Definition ExtractPicture (dataFormat payloadBase64 : string) : option Picture :=
  if negb (bool_decide (dataFormat = "boundaryData")) then None else
  payload ← b64_DecodeString payloadBase64;
  parts ← multipartFormParts payload;
  picture_part None parts.

(** [DeliveryPicture] once the part (if any) is known. *)
Definition classify_picture (count : option Z) (raw : option bytes) : picture_result :=
  match raw with
  | None =>
      if match count with Some n => 0 <? n | None => false end then unavailable "missing_picture"
      else (None, "not_provided", None)
  | Some data =>
      if match count with Some n => n =? 0 | None => false end then unavailable "invalid_picture"
      else if MaxPictureBytes <? zlen data then unavailable "picture_too_large"
      else match jpeg_DecodeConfig data with
      | None => unavailable "invalid_jpeg"
      | Some (width, height) =>
          if (width <=? 0) || (height <=? 0) || (40000000 <? width * height) then unavailable "invalid_jpeg"
          else if negb (jpeg_Decode data) then unavailable "invalid_jpeg"
          else (Some {| at_ContentType := "image/jpeg"; at_ByteSize := zlen data;
                        at_SHA256 := hex_EncodeToString (sha256_Sum256 data);
                        at_DataBase64 := b64_EncodeToString data |}, "available", None)
      end
  end.

Definition DeliveryPicture (format payload : string) : picture_result :=
  match Extract format payload with
  | None => unavailable "invalid_multipart"
  | Some projection =>
      let count := pj_PicturesNumber projection in
      if match count with Some n => (n <? 0) || (1 <? n) | None => false end
      then unavailable "unsupported_picture_count"
      else if bool_decide (format = "boundaryData") then
        match b64_DecodeString payload ≫= multipartFormParts with
        | None => unavailable "invalid_multipart"
        | Some parts =>
            match picture_raw None parts with
            | inl r => r
            | inr (Some []) => unavailable "invalid_picture"
            | inr raw => classify_picture count raw
            end
        end
      else classify_picture count None
  end.
End pictures.

(** ** The retained-event archive (retained.go) *)
Definition RetainedEventSearchURL : string := "/ISAPI/AccessControl/AcsEvent?format=json".
Definition RetainedEventPageSize : Z := 30.
Definition retainedHistoryStartYear : Z := 2000.

(** 1 January 2000 in the zone of the terminal. *)
Definition search_start (terminalNow : Time) : Time :=
  time_Date retainedHistoryStartYear 1 1 0 0 0 0 (t_offset terminalNow).

Definition NewRetainedEventSearchRequest (searchID : string) (position : Z) (terminalNow : Time)
    : result string bytes :=
  if bool_decide (searchID = "") || (64 <? slen searchID) then
    Err "retained event search ID must contain 1..64 bytes"
  else if (position <? 0) || (150000 <? position) then
    Err "retained event search position must be 0..150000"
  else if t_ns terminalNow =? 0 then Err "terminal time is required"
  else
    let start := search_start terminalNow in
    if negb (t_ns start <? t_ns terminalNow) then
      Err "terminal time precedes the supported retained-event range"
    else Ok (json_Marshal (OObject [("AcsEventCond", OObject
           [("searchID", OString searchID);
            ("searchResultPosition", OInt position);
            ("maxResults", OInt RetainedEventPageSize);
            ("major", OInt 0);
            ("minor", OInt 0);
            ("startTime", OString (Format_RFC3339 start));
            ("endTime", OString (Format_RFC3339 terminalNow));
            ("timeReverseOrder", OBool true)])])).

Definition time_namespace : string := "http://www.isapi.org/ver20/XMLSchema".

Definition blank_chardata (token : xml_token) : bool :=
  match token with
  | XmlCharData text => bool_decide (Mime.trim_space text = [])
  | XmlOther => false
  end.

Definition ParseTerminalTime `{GoParsers} (source : bytes) : result string Time :=
  match xml_Decode_Time source with
  | None => Err "decode System/time XML: %w"
  | Some (space, local, localTime, rest) =>
      if negb (bool_decide (space = time_namespace)) || negb (bool_decide (local = "Time")) then
        Err "System/time XML root is not the documented Time element"
      else match rest with
      | None => Err "read after System/time XML: %w"
      | Some tokens =>
          if negb (forallb blank_chardata tokens) then Err "System/time XML contains trailing content"
          else if bool_decide (localTime = "") then Err "System/time XML omits localTime"
          else ok_or (Parse_RFC3339 localTime) "parse terminal localTime: %w"
      end
  end.

Record RetainedEventPage := {
  rp_SearchID : string;
  rp_ResponseStatus : string;
  rp_NumOfMatches : Z;
  rp_TotalMatches : Z;
  rp_InfoList : list bytes
}.

Record acsEvent := mk_acsEvent {
  ae_SearchID : option string;
  ae_ResponseStatus : option string;
  ae_NumOfMatches : option Z;
  ae_TotalMatches : option Z;
  ae_InfoList : slice bytes
}.
Definition zero_acsEvent : acsEvent := mk_acsEvent None None None None nil_slice.

Definition acsEvent_fields : list (field acsEvent) :=
  [ fld "searchID" ae_SearchID
      (fun r v => mk_acsEvent v (ae_ResponseStatus r) (ae_NumOfMatches r) (ae_TotalMatches r)
        (ae_InfoList r))
      (decode_ptr "" decode_string);
    fld "responseStatusStrg" ae_ResponseStatus
      (fun r v => mk_acsEvent (ae_SearchID r) v (ae_NumOfMatches r) (ae_TotalMatches r) (ae_InfoList
        r))
      (decode_ptr "" decode_string);
    fld "numOfMatches" ae_NumOfMatches
      (fun r v => mk_acsEvent (ae_SearchID r) (ae_ResponseStatus r) v (ae_TotalMatches r)
        (ae_InfoList r))
      (decode_ptr 0 decode_int);
    fld "totalMatches" ae_TotalMatches
      (fun r v => mk_acsEvent (ae_SearchID r) (ae_ResponseStatus r) (ae_NumOfMatches r) v
        (ae_InfoList r))
      (decode_ptr 0 decode_int);
    fld "InfoList" ae_InfoList
      (fun r v => mk_acsEvent (ae_SearchID r) (ae_ResponseStatus r) (ae_NumOfMatches r)
        (ae_TotalMatches r) v)
      (decode_slice [] (fun _ e => Some e.1)) ].

(** The document has the one member; the state is the pointer [AcsEvent]. *)
Definition retainedEventPageDocument_fields : list (field (option acsEvent)) :=
  [ fld "AcsEvent" (fun d => d) (fun _ v => v) (decode_ptr zero_acsEvent (decode_struct false acsEvent_fields)) ].

Definition ParseRetainedEventPage (source : bytes) : result string RetainedEventPage :=
  match decode_exact (decode_struct false retainedEventPageDocument_fields) None source with
  | None => Err "decode AcsEvent result: %w"
  | Some document =>
      match document with
      | None => Err "AcsEvent result omits a required pagination field"
      | Some event =>
          match ae_SearchID event, ae_ResponseStatus event, ae_NumOfMatches event, ae_TotalMatches event with
          | Some searchID, Some status, Some num, Some total =>
              let infoList := elems (ae_InfoList event) in
              let page := {| rp_SearchID := searchID; rp_ResponseStatus := status; rp_NumOfMatches := num;
                             rp_TotalMatches := total; rp_InfoList := infoList |} in
              if bool_decide (searchID = "") || (64 <? slen searchID) then
                Err "AcsEvent result has an invalid searchID"
              else if (num <? 0) || (RetainedEventPageSize <? num) || (total <? 0) || (150000 <? total) then
                Err "AcsEvent result has an out-of-range pagination count"
              else if bool_decide (status = "MORE") || bool_decide (status = "OK") then
                if num =? zlen infoList then Ok page
                else Err "AcsEvent result numOfMatches does not equal InfoList length"
              else if bool_decide (status = "NO MATCH") then
                if negb (num =? 0) || negb (total =? 0) || negb (zlen infoList =? 0)
                then Err "AcsEvent NO MATCH result has records or a non-zero count"
                else Ok page
              else Err "AcsEvent result has unsupported responseStatusStrg %q"
          | _, _, _, _ => Err "AcsEvent result omits a required pagination field"
          end
      end
  end.

Record retainedRecord := mk_retainedRecord {
  rr_Major : option Z;
  rr_Minor : option Z;
  rr_Time : option string;
  rr_CardNo : option string;
  rr_Name : option string;
  rr_EmployeeNoString : option string;
  rr_CardReaderNo : option Z;
  rr_DoorNo : option Z;
  rr_SerialNo : option Z;
  rr_UserType : option string;
  rr_CurrentVerifyMode : option string;
  rr_Mask : option string;
  rr_FaceRect : option faceRect
}.
Definition zero_retainedRecord : retainedRecord :=
  mk_retainedRecord None None None None None None None None None None None None None.

Definition retainedRecord_fields : list (field retainedRecord) :=
  [ fld "major" rr_Major
      (fun r v => mk_retainedRecord v (rr_Minor r) (rr_Time r) (rr_CardNo r) (rr_Name r)
        (rr_EmployeeNoString r) (rr_CardReaderNo r) (rr_DoorNo r) (rr_SerialNo r) (rr_UserType r)
        (rr_CurrentVerifyMode r) (rr_Mask r) (rr_FaceRect r))
      (decode_ptr 0 decode_int);
    fld "minor" rr_Minor
      (fun r v => mk_retainedRecord (rr_Major r) v (rr_Time r) (rr_CardNo r) (rr_Name r)
        (rr_EmployeeNoString r) (rr_CardReaderNo r) (rr_DoorNo r) (rr_SerialNo r) (rr_UserType r)
        (rr_CurrentVerifyMode r) (rr_Mask r) (rr_FaceRect r))
      (decode_ptr 0 decode_int);
    fld "time" rr_Time
      (fun r v => mk_retainedRecord (rr_Major r) (rr_Minor r) v (rr_CardNo r) (rr_Name r)
        (rr_EmployeeNoString r) (rr_CardReaderNo r) (rr_DoorNo r) (rr_SerialNo r) (rr_UserType r)
        (rr_CurrentVerifyMode r) (rr_Mask r) (rr_FaceRect r))
      (decode_ptr "" decode_string);
    fld "cardNo" rr_CardNo
      (fun r v => mk_retainedRecord (rr_Major r) (rr_Minor r) (rr_Time r) v (rr_Name r)
        (rr_EmployeeNoString r) (rr_CardReaderNo r) (rr_DoorNo r) (rr_SerialNo r) (rr_UserType r)
        (rr_CurrentVerifyMode r) (rr_Mask r) (rr_FaceRect r))
      (decode_ptr "" decode_string);
    fld "name" rr_Name
      (fun r v => mk_retainedRecord (rr_Major r) (rr_Minor r) (rr_Time r) (rr_CardNo r) v
        (rr_EmployeeNoString r) (rr_CardReaderNo r) (rr_DoorNo r) (rr_SerialNo r) (rr_UserType r)
        (rr_CurrentVerifyMode r) (rr_Mask r) (rr_FaceRect r))
      (decode_ptr "" decode_string);
    fld "employeeNoString" rr_EmployeeNoString
      (fun r v => mk_retainedRecord (rr_Major r) (rr_Minor r) (rr_Time r) (rr_CardNo r) (rr_Name r)
        v (rr_CardReaderNo r) (rr_DoorNo r) (rr_SerialNo r) (rr_UserType r) (rr_CurrentVerifyMode r)
        (rr_Mask r) (rr_FaceRect r))
      (decode_ptr "" decode_string);
    fld "cardReaderNo" rr_CardReaderNo
      (fun r v => mk_retainedRecord (rr_Major r) (rr_Minor r) (rr_Time r) (rr_CardNo r) (rr_Name r)
        (rr_EmployeeNoString r) v (rr_DoorNo r) (rr_SerialNo r) (rr_UserType r)
        (rr_CurrentVerifyMode r) (rr_Mask r) (rr_FaceRect r))
      (decode_ptr 0 decode_int);
    fld "doorNo" rr_DoorNo
      (fun r v => mk_retainedRecord (rr_Major r) (rr_Minor r) (rr_Time r) (rr_CardNo r) (rr_Name r)
        (rr_EmployeeNoString r) (rr_CardReaderNo r) v (rr_SerialNo r) (rr_UserType r)
        (rr_CurrentVerifyMode r) (rr_Mask r) (rr_FaceRect r))
      (decode_ptr 0 decode_int);
    fld "serialNo" rr_SerialNo
      (fun r v => mk_retainedRecord (rr_Major r) (rr_Minor r) (rr_Time r) (rr_CardNo r) (rr_Name r)
        (rr_EmployeeNoString r) (rr_CardReaderNo r) (rr_DoorNo r) v (rr_UserType r)
        (rr_CurrentVerifyMode r) (rr_Mask r) (rr_FaceRect r))
      (decode_ptr 0 decode_int);
    fld "userType" rr_UserType
      (fun r v => mk_retainedRecord (rr_Major r) (rr_Minor r) (rr_Time r) (rr_CardNo r) (rr_Name r)
        (rr_EmployeeNoString r) (rr_CardReaderNo r) (rr_DoorNo r) (rr_SerialNo r) v
        (rr_CurrentVerifyMode r) (rr_Mask r) (rr_FaceRect r))
      (decode_ptr "" decode_string);
    fld "currentVerifyMode" rr_CurrentVerifyMode
      (fun r v => mk_retainedRecord (rr_Major r) (rr_Minor r) (rr_Time r) (rr_CardNo r) (rr_Name r)
        (rr_EmployeeNoString r) (rr_CardReaderNo r) (rr_DoorNo r) (rr_SerialNo r) (rr_UserType r) v
        (rr_Mask r) (rr_FaceRect r))
      (decode_ptr "" decode_string);
    fld "mask" rr_Mask
      (fun r v => mk_retainedRecord (rr_Major r) (rr_Minor r) (rr_Time r) (rr_CardNo r) (rr_Name r)
        (rr_EmployeeNoString r) (rr_CardReaderNo r) (rr_DoorNo r) (rr_SerialNo r) (rr_UserType r)
        (rr_CurrentVerifyMode r) v (rr_FaceRect r))
      (decode_ptr "" decode_string);
    fld "FaceRect" rr_FaceRect
      (fun r v => mk_retainedRecord (rr_Major r) (rr_Minor r) (rr_Time r) (rr_CardNo r) (rr_Name r)
        (rr_EmployeeNoString r) (rr_CardReaderNo r) (rr_DoorNo r) (rr_SerialNo r) (rr_UserType r)
        (rr_CurrentVerifyMode r) (rr_Mask r) v)
      (decode_ptr zero_faceRect (decode_struct false faceRect_fields)) ].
- - - - - - -
Begin at the first line of the records above and quote every line verbatim through the one that contains "else match jpeg_DecodeConfig data with".

Definition ExtractPicture (dataFormat payloadBase64 : string) : option Picture :=
  if negb (bool_decide (dataFormat = "boundaryData")) then None else
  payload ← b64_DecodeString payloadBase64;
  parts ← multipartFormParts payload;
  picture_part None parts.

(** [DeliveryPicture] once the part (if any) is known. *)
Definition classify_picture (count : option Z) (raw : option bytes) : picture_result :=
  match raw with
  | None =>
      if match count with Some n => 0 <? n | None => false end then unavailable "missing_picture"
      else (None, "not_provided", None)
  | Some data =>
      if match count with Some n => n =? 0 | None => false end then unavailable "invalid_picture"
      else if MaxPictureBytes <? zlen data then unavailable "picture_too_large"
      else match jpeg_DecodeConfig data with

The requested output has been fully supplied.